DATASET CONTENT.
(** A leader "a" of three members in term 2 whose no-op sits at index 5:
    "b" has matched it, "c" lags at 3 and has been out of contact since
    [noContactC]. *)
Definition noContactC : Z := 1700000000000000000.

Definition sampleLeader (noContactB : Z) : Leader.leaderState :=
  Leader.mkLeaderState "a" "a" Leader 2 5 2 3 3
    [Leader.mkMember "a" 0; Leader.mkMember "b" 5; Leader.mkMember "c" 3]
    1000000000 5 []
    (<["b" := Leader.mkReplication noContactB None]>
       (<["c" := Leader.mkReplication noContactC None]> ∅))
    (Storage.mkStorage 1 5
       [mkEntry 1 1 entryNop []; mkEntry 2 1 entryUpdate []; mkEntry 3 1 entryUpdate [];
        mkEntry 4 1 entryUpdate []; mkEntry 5 2 entryNop []]).

(** A hand-over that applies everything committed and empties the queue. *)
Definition sampleFsmApply (l : Leader.leaderState) : Leader.leaderState :=
  Leader.mkLeaderState (Leader.selfAddr l) (Leader.leaderID l) (Leader.state l)
    (Leader.currentTerm l) (Leader.lastLogIndex l) (Leader.lastLogTerm l)
    (Leader.commitIndex l) (Leader.commitIndex l) (Leader.members l)
    (Leader.leaseTimeout l) (Leader.startIndex l) [] (Leader.repls l)
    (Leader.storage l).

(** The same cluster in the later form of the leader, with a fourth node
    "d" that does not vote and whose [matchIndex] is ahead of everyone. *)
Definition sampleStorage : Storage.storage :=
  Storage.mkStorage 1 5
    [mkEntry 1 1 entryConfig []; mkEntry 2 1 entryUpdate []; mkEntry 3 1 entryUpdate [];
     mkEntry 4 1 entryUpdate []; mkEntry 5 2 entryNop []].

Definition sampleConfig : Conf.Config := configOf [nodeA; nodeB; nodeC; nodeD] 1 1.

Definition sampleRaft : LdrShip.Raft :=
  LdrShip.mkRaft "a" 2 Leader "a" (Conf.mkConfigs sampleConfig sampleConfig)
    5 2 3 3 sampleStorage None false 0 [] [] [].

Definition sampleFlrs (matchD : Z) : gmap string LdrShip.flr :=
  <["b" := LdrShip.mkFlr 5 0 0 None]>
    (<["c" := LdrShip.mkFlr 3 0 0 None]>
       (<["d" := LdrShip.mkFlr matchD 0 0 None]> ∅)).

Definition sampleLdrShip (matchD : Z) : LdrShip.ldrShip :=
  LdrShip.mkLdrShip sampleRaft true 5 [] (sampleFlrs matchD) false.

(** A node that has applied up to index 3 of the sample log and knows
    index 5 committed; as a leader it has the entries 4 and 5 and a query
    queued behind them. *)
Definition sampleFsmRaft (shutdown : list bool) : Fsm.Raft :=
  Fsm.mkRaft "a" Leader "a" (Conf.mkConfigs sampleConfig sampleConfig)
    sampleStorage (Conf.mkConfigs sampleConfig sampleConfig) 5 3 [] [] shutdown.

Definition sampleQueue : list NewEntry :=
  [mkNewEntry (Some (mkEntry 4 1 entryUpdate [])) 1;
   mkNewEntry (Some (mkEntry 5 2 entryNop [])) 2;
   mkNewEntry (Some (mkEntry 6 2 entryQuery [])) 3].

(** What the examples look at after a run of the apply loop:
    [lastApplied], the indices sent to the state machine, the indices left
    in the queue. *)
Definition observe (o : outcome (Fsm.Raft * option (list NewEntry)))
    : option (Z * list Z * option (list Z)) :=
  match o with
  | Done (r, q) =>
      Some (Fsm.lastApplied r, neIndex <$> Fsm.fsmApplyCh r,
            (fun l : list NewEntry => neIndex <$> l) <$> q)
  | _ => None
  end.

(** What the examples look at after [storeEntry]: the indices in the log,
    [lastLogIndex], the indices in the queue, the indices sent to the
    state machine, the error. *)
Definition observeStore
    (o : outcome (LdrShip.ldrShip * option entry * option error))
    : option (list Z * Z * list Z * list Z * option error) :=
  match o with
  | Done (l, _, err) =>
      Some (index <$> Storage.log (LdrShip.storage (LdrShip.raft l)),
            LdrShip.lastLogIndex (LdrShip.raft l),
            neIndex <$> LdrShip.newEntries l,
            neIndex <$> LdrShip.fsmTaskCh (LdrShip.raft l), err)
  | _ => None
  end.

BRIEF. Check each line of the records above for the word "sampleStorage", then give the number of lines that have it, with no other words.

EXERCISE SOLUTION. 3